Mais um caso grave foi
observado na ausência do tratamento, com morte fetal ainda durante a gestação e
identificação de altos níveis virais no feto. Em comparação, nenhum registro de
malformação ocorreu no grupo tratado. Três animais nasceram saudáveis e um
feto, vítima de aborto após um acidente, não apresentava alterações. O zika não
foi detectado nesses quatro filhotes. O quinto caso do grupo tratado foi
considerado inconclusivo: uma macaca com endometriose e sinais de pré-eclampsia
(um tipo de hipertensão arterial específico da gravidez) sofreu descolamento de
placenta com hemorragia, resultando em aborto. O zika foi identificado no feto,
mas é possível que a contaminação tenha ocorrido devido ao sangramento materno.
“O conjunto de dados do
estudo, incluindo sorologia, viremia e exame histopatológico, é bastante
significativo. As lesões observadas na placenta e no sistema nervoso central
dos filhotes nos casos não tratados são muito sugestivas da inflamação
provocada pelo zika”, afirma o pesquisador do Laboratório de Neurovirulência do
Instituto de Tecnologia em Imunobiológicos (Bio-Manguinhos/Fiocruz), Renato
Marchevsky.
O estudo apontou ainda que o
sofosbuvir não elimina o vírus nas mães, mas sua ação na placenta pode explicar
o sucesso da terapia. O órgão é responsável por ofertar nutrientes e oxigênio
para o feto durante a gestação e funciona como uma barreira contra agentes
infecciosos. Pesquisas anteriores haviam indicado que o Zika consegue romper
essa proteção ao infectar as células do sistema imune placentário. “Olhando
para as placentas, observamos que, nas mães tratadas, a taxa de infecção nestas
células fica perto de zero, enquanto nas não tratadas, chega a 42%. A barreira
placentária parece ser mais eficaz nas mães tratadas com sofosbuvir”, aponta
Marcelo.
Próximos passos
Na próxima etapa da pesquisa,
os cientistas pretendem comparar as placentas dos macacos com casos humanos em
busca de novos conhecimentos sobre a dinâmica da infecção. As perspectivas para
possíveis ensaios em pacientes estão em discussão. “Nossa pesquisa não apontou
toxicidade, nem efeito teratogênico, e há dados que indicam que o sofosbuvir
pode ser bem tolerado durante a gestação.
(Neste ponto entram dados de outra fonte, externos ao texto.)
Lemma snapshot_roundtrip_witness :
  exists dir' s p,
    WriteSnapshotWithContext 3 Background ∅ 7 (Some sample_tree) = Ok dir' /\
    OpenSnapshot dir' = Ok s /\ snap_version s = 7 /\ root s = Some p /\ persisted s p sample_tree /\
    RootHash s = Ok (HashNode sample_tree).
Proof.
  apply (snapshot_roundtrip (denotes := eq) Background 3 ∅ 7 sample_tree sample_tree);
    [done|done|exact sample_snapshottable|lia|vm_compute; reflexivity].
Defined.

(** C39: opening a directory never panics, whatever its files hold: missing files, a
    metadata file of the wrong size, magic or format, and record files of the wrong
    length are errors. *)
Theorem OpenSnapshot_never_panics dir : OpenSnapshot dir <> Panic.
Proof. apply OpenSnapshot_total. Qed.

(** a context that is cancelled before the first leaf makes the snapshot writer
    return the error of the context. *)
Theorem WriteSnapshot_cancelled `{NodeLaws NT denotes} ctx e fuel dir version (x : NT) n :
  ctx 0 = Some e -> denotes x n -> height n < Z.of_nat fuel ->
  WriteSnapshotWithContext fuel ctx dir version (Some x) = Err e.
Proof.
  intros Hc Hd Hf. unfold WriteSnapshotWithContext, writeSnapshot.
  by rewrite (writeRecursive_cancelled ctx e n x newSnapshotWriter fuel Hc eq_refl Hd Hf).
Qed.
Mas precisamos discutir com
pesquisadores da área clínica sobre a possibilidade de estabelecer um protocolo
para avaliação do tratamento em gestantes expostas ao zika, considerando que o
medicamento pode reduzir o risco de malformações”, diz Marcelo.
Os autores destacam que a
cooperação entre diferentes grupos de pesquisa da Fiocruz e colaboradores
externos foi fundamental para a realização do estudo. Ao todo, 35 cientistas
participaram do projeto. Liderado pelo IOC, o trabalho foi realizado em
parceria com cinco unidades da Fiocruz: Bio-Manguinhos; Instituto de Ciência e
Tecnologia em Biomodelos (ICTB); Serviço de Equivalência e Farmacocinética da
Vice-Presidência de Produção e Inovação em Saúde (Sefar/VPPIS); e Centro de
Desenvolvimento Tecnológico em Saúde (CDTS). No IOC, além do Laboratório de
Desenvolvimento Tecnológico em Virologia, participaram os Laboratórios de
Patologia e de Biotecnologia e Fisiologia de Infecções Virais.
A pesquisa também teve colaboração do Centro de Diagnóstico Veterinário (Cevet) de Niterói, Universidade Federal do ABC (UFABC), Instituto Nacional de Ciência e Tecnologia de Gestão da Inovação em Doenças Negligenciadas (INCT/IDN), Laboratórios Dr. Julio Moran, na Suíça, e Instituto de Medicina Tropical Bernhard Nocht, na Alemanha. Recursos da Fundação Carlos Chagas Filho de Amparo à Pesquisa do Estado do Rio de Janeiro (Faperj), Conselho Nacional de Desenvolvimento Científico e Tecnológico (CNPq), Departamento de Ciência e Tecnologia do Ministério da Saúde (Decit/MS) e Centro de Pesquisa de Desenvolvimento Internacional (IDRC), do Canadá, financiaram o projeto.